# [Exercise brief]
Somewhere below is a line with "(out2 ++ lines))." and, later, a line with "destruct (IH _ _ (out2"; repeat those two lines and all the lines between them, exactly as they are.

# [Records supplied]

——

(** * When a walk runs to its end *)




(** * Reordered tables run the same actions *)

Lemma elem_of_actions a spec :
  a ∈ actions spec ↔
  ∃ d fl, (d, fl) ∈ spec ∧ (a = MakeDir d ∨ ∃ f, f ∈ fl ∧ a = Touch d f).
Proof.
  unfold actions. rewrite list_elem_of_In, in_flat_map. split.
  - intros ([d fl] & Hin & Ha). exists d, fl.
    split; [by apply list_elem_of_In|].
    unfold entry_actions in Ha. simpl in Ha. destruct Ha as [<-|Ha]; [by left|].
    right. apply in_map_iff in Ha as (f & <- & Hf).
    exists f. split; [by apply list_elem_of_In|done].
  - intros (d & fl & Hin & Ha). exists (d, fl).
    split; [by apply list_elem_of_In|].
    unfold entry_actions. simpl. destruct Ha as [->|(f & Hf & ->)]; [by left|].
    right. apply in_map, list_elem_of_In, Hf.
Qed.





(** * Growth, settling and the output of a walk *)

Lemma makedirs_grows p : ∀ s s1, makedirs p s = inr s1 → s ⊆ s1 ∧ is_Some (s1 !! p).
Proof.
  assert (∀ p s s1, mkdir p s = inr s1 → s ⊆ s1 ∧ is_Some (s1 !! p)) as Hmk.
  { intros q s s1 Hm. apply mkdir_inv in Hm as (x & head & -> & Hp & _ & ->).
    split; [by apply insert_subseteq|]. rewrite lookup_insert_eq. eauto. }
  induction p as [|x head IH]; intros s s1 Hm; simpl in Hm; [by apply Hmk|].
  destruct (s !! head) as [nh|] eqn:Hh; [by apply Hmk|].
  destruct (makedirs head s) as [e|s'] eqn:Hrec.
  - destruct e; try discriminate. by apply Hmk.
  - destruct (IH _ _ Hrec) as [Hsub _]. destruct (Hmk _ _ _ Hm) as [Hsub' Hsome].
    split; [by etrans|done].
Qed.

Lemma create_grows a s s1 :
  s !! target a = None → create a s = inr s1 →
  s ⊆ s1 ∧ is_Some (s1 !! target a).
Proof.
  intros Hp Hc. destruct a as [d|d f]; simpl in *.
  - by apply makedirs_grows.
  - apply creat_inv in Hc as (x & head & Heq & _ & ->); [|done].
    split; [by apply insert_subseteq|]. rewrite lookup_insert_eq. eauto.
Qed.

Lemma perform_present a w :
  is_Some (tree w !! target a) → perform a w = (inr tt, w).
Proof.
  intros [n Hn].
  destruct (perform_cases a w) as [[_ Heq]|[(Hp & _)|(Hp & _)]];
    [done|congruence..].
Qed.

Lemma perform_grows a w r w1 :
  perform a w = (r, w1) →
  tree w ⊆ tree w1 ∧
  (r = inr tt → is_Some (tree w1 !! target a)) ∧
  (∀ e, r = inl e → w1 = w).
Proof.
  intros Hrun.
  destruct (perform_cases a w)
    as [[Hp Heq]|[(Hp & s' & Hc & Heq)|(Hp & e & Hc & Heq)]];
    rewrite Heq in Hrun; simplify_eq.
  - done.
  - destruct (create_grows _ _ _ Hp Hc). done.
  - done.
Qed.

Lemma walk_grows acts : ∀ w r w',
  for_ acts perform w = (r, w') → tree w ⊆ tree w'.
Proof.
  induction acts as [|a rest IH]; intros w r w' Hrun; simpl in Hrun.
  { by injection Hrun as _ <-. }
  unfold bind in Hrun. destruct (perform a w) as [[e|[]] w1] eqn:Ha.
  - injection Hrun as _ <-. by destruct (perform_grows _ _ _ _ Ha).
  - destruct (perform_grows _ _ _ _ Ha) as [Hsub _].
    etrans; [done|]. by eapply IH.
Qed.



(** The output of a walk does not depend on what was printed before. *)
Lemma walk_frame acts : ∀ s out1 out2 r w1,
  for_ acts perform (World s out1) = (r, w1) →
  ∃ lines, stdout w1 = (out1 ++ lines)%list ∧
           for_ acts perform (World s out2)
           = (r, World (tree w1) (out2 ++ lines)).
Proof.
  induction acts as [|a rest IH]; intros s out1 out2 r w1 Hrun; simpl in *.
  { injection Hrun as <- <-. exists []. by rewrite !app_nil_r. }
  unfold bind in *.
  destruct (perform_cases a (World s out1))
    as [[Hp Heq]|[(Hp & s' & Hc & Heq)|(Hp & e & Hc & Heq)]];
    rewrite Heq in Hrun; simpl in *.
  - rewrite (perform_present a (World s out2)); [|done]. by apply IH.
  - destruct (perform_cases a (World s out2))
      as [[[n Hn] _]|[(_ & s2 & Hc2 & Heq2)|(_ & e & Hc2 & _)]];
      simpl in *; [congruence| |congruence].
    rewrite Heq2. simpl. assert (s2 = s') as -> by congruence.
    destruct (IH _ _ (out2 ++ [log_line a])%list _ _ Hrun)
      as (lines & Hout & Hrun2).
    exists (log_line a :: lines). rewrite Hrun2.
    by rewrite Hout, <- !app_assoc.
  - injection Hrun as <- <-.
    destruct (perform_cases a (World s out2))
      as [[[n Hn] _]|[(_ & s2 & Hc2 & _)|(_ & e2 & Hc2 & Heq2)]];
      simpl in *; [congruence..|].
    rewrite Heq2. assert (e2 = e) as -> by congruence.
    exists []. by rewrite !app_nil_r.
Qed.

(** With a fresh table, whether an action prints is decided by the tree the
    walk started from. *)
Lemma walk_log acts : ∀ w w',
  well_formed (tree w) → fresh acts →
  for_ acts perform w = (inr tt, w') →
  stdout w' = (stdout w ++ expected_log (tree w) acts)%list.
Proof.
  induction acts as [|a rest IH]; intros w w' Hwf Hfresh Hrun; simpl in Hrun.
  { injection Hrun as <-. by rewrite app_nil_r. }
  unfold bind in Hrun. destruct Hfresh as [Hfa Hfresh].
  destruct (perform a w) as [[e|[]] w1] eqn:Ha; [discriminate|].
  pose proof (perform_extends a w w1 Hwf Ha) as Hext.
  rewrite (IH w1 w' (proj1 Hext) Hfresh Hrun).
  assert (expected_log (tree w1) rest = expected_log (tree w) rest) as ->.
  { unfold expected_log. clear -Hext Hfa.
    induction rest as [|b rest IH]; [done|]. simpl.
    rewrite IH; [|intros c Hc; apply Hfa; by right]. f_equal.
    assert (is_Some (tree w1 !! target b) ↔ is_Some (tree w !! target b)) as Hiff.
    { split; intros [n Hn].
      - apply (proj1 (proj2 Hext)) in Hn as [Hn|(_ & Hpr & _)]; [eauto|].
        destruct (Hfa b); [by left|done].
      - exists n. by eapply extends_by_mono. }
    by rewrite (bool_decide_ext _ _ Hiff). }
  unfold expected_log at 2. simpl. fold (expected_log (tree w) rest).
  destruct (perform_cases a w)
    as [[Hp Heq]|[(Hp & s' & Hc & Heq)|(Hp & e & Hc & Heq)]];
    rewrite Heq in Ha; simplify_eq.
  - by rewrite bool_decide_eq_true_2.
  - simpl. rewrite bool_decide_eq_false_2; [|by rewrite Hp; apply is_Some_None].
    by rewrite <- app_assoc.
Qed.


(** * The table of the script *)

#[local] Arguments directories : simpl never.

Lemma directories_coherent : coherent (actions directories).
Proof. apply coherentb_correct. vm_compute. reflexivity. Qed.

Lemma directories_fresh : fresh (actions directories).
Proof. apply freshb_correct. vm_compute. reflexivity. Qed.






Lemma create_structure_over_result spec w :
  create_structure_over "." spec w =
  match for_ (actions spec) perform w with
  | (inl e, w1) => (inl e, w1)
  | (inr _, w1) => (inr tt, World (tree w1) (stdout w1 ++ [summary_line]))
  end.
Proof.
  rewrite create_structure_over_flat.
  unfold bind. by destruct (for_ (actions spec) perform w) as [[e|[]] w1].
Qed.

Lemma create_structure_over_ok spec w w' :
  create_structure_over "." spec w = (inr tt, w') →
  ∃ w1, for_ (actions spec) perform w = (inr tt, w1) ∧
        w' = World (tree w1) (stdout w1 ++ [summary_line]).
Proof.
  rewrite create_structure_over_result.
  destruct (for_ (actions spec) perform w) as [[e|[]] w1];
    [discriminate|]. intros [= <-]. eauto.
Qed.

Lemma create_structure_result w :
  create_structure w =
  match for_ (actions directories) perform w with
  | (inl e, w1) => (inl e, w1)
  | (inr _, w1) => (inr tt, World (tree w1) (stdout w1 ++ [summary_line]))
  end.
Proof. apply create_structure_over_result. Qed.

Lemma create_structure_ok w w' :
  create_structure w = (inr tt, w') →
  ∃ w1, for_ (actions directories) perform w = (inr tt, w1) ∧
        w' = World (tree w1) (stdout w1 ++ [summary_line]).
Proof. apply create_structure_over_ok. Qed.


Lemma makedirs_leaf p s s1 :
  makedirs p s = inr s1 → s1 !! p = Some (Dir true).
Proof.
  assert (∀ q t t1, mkdir q t = inr t1 → t1 !! q = Some (Dir true)) as Hmk.
  { intros q t t1 Hm. apply mkdir_inv in Hm as (x & head & _ & _ & _ & ->).
    apply lookup_insert_eq. }
  destruct p as [|x head]; simpl; [apply Hmk|].
  destruct (s !! head); [apply Hmk|].
  destruct (makedirs head s) as [[]|s']; try discriminate; apply Hmk.
Qed.

Lemma create_kind a s s1 :
  s !! target a = None → create a s = inr s1 →
  s1 !! target a = Some (kind a).
Proof.
  intros Hp Hc. destruct a as [d|d f]; simpl in *.
  - by eapply makedirs_leaf.
  - apply creat_inv in Hc as (x & head & _ & _ & ->); [|done].
    apply lookup_insert_eq.
Qed.

Lemma subseteq_lookup_None (s s1 : gmap (list string) node) p :
  s ⊆ s1 → s1 !! p = None → s !! p = None.
Proof.
  intros Hsub Hp. destruct (s !! p) as [n|] eqn:Hn; [|done].
  by rewrite (lookup_weaken _ _ _ _ Hn Hsub) in Hp.
Qed.

Lemma actions_app spec1 spec2 :
  actions (spec1 ++ spec2) = (actions spec1 ++ actions spec2)%list.
Proof. unfold actions. apply flat_map_app. Qed.




(** * The calls under given credentials *)















(** * The claims *)

(** C7: the table holds exactly the sixteen directories of the layout, with
    the listed number of files each; the three [public] directories have no
    files, the two [app/api] directories have the one file [route.ts], and
    [store] has the one file [index.ts]. *)
Theorem directories_table :
  map (λ e, (e.1, length e.2)) directories =
    [ ("public/fonts", 0); ("public/icons", 0); ("public/presets", 0);
      ("app/api/export", 1); ("app/api/presets", 1);
      ("components/ui", 9); ("components/layout", 3);
      ("components/audio", 8); ("components/modals", 3);
      ("components/controls", 10);
      ("lib/audio", 5); ("lib/hooks", 4); ("lib/utils", 3);
      ("types", 3); ("store", 1); ("store/slices", 3) ] ∧
  NoDup directories.*1 ∧
  lookup_entry "app/api/export" directories = Some ["route.ts"] ∧
  lookup_entry "app/api/presets" directories = Some ["route.ts"] ∧
  lookup_entry "store" directories = Some ["index" +:+ ".ts"].
Proof.
  split; [reflexivity|]. split; [|done].
  apply (bool_decide_unpack _). vm_compute. exact I.
Qed.


Lemma build_outcome w w' :
  well_formed (tree w) → create_structure w = (inr tt, w') →
  well_formed (tree w') ∧
  ∀ p n, tree w' !! p = Some n ↔ outcome (tree w) (actions directories) p n.
Proof.
  intros Hwf Hrun. apply create_structure_ok in Hrun as (w1 & Hrun & ->).
  destruct (walk_outcome _ _ _ Hwf directories_coherent Hrun) as (? & ? & _).
  done.
Qed.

——

# [Worked solution]
           = (r, World (tree w1) (out2 ++ lines)).
Proof.
  induction acts as [|a rest IH]; intros s out1 out2 r w1 Hrun; simpl in *.
  { injection Hrun as <- <-. exists []. by rewrite !app_nil_r. }
  unfold bind in *.
  destruct (perform_cases a (World s out1))
    as [[Hp Heq]|[(Hp & s' & Hc & Heq)|(Hp & e & Hc & Heq)]];
    rewrite Heq in Hrun; simpl in *.
  - rewrite (perform_present a (World s out2)); [|done]. by apply IH.
  - destruct (perform_cases a (World s out2))
      as [[[n Hn] _]|[(_ & s2 & Hc2 & Heq2)|(_ & e & Hc2 & _)]];
      simpl in *; [congruence| |congruence].
    rewrite Heq2. simpl. assert (s2 = s') as -> by congruence.
    destruct (IH _ _ (out2 ++ [log_line a])%list _ _ Hrun)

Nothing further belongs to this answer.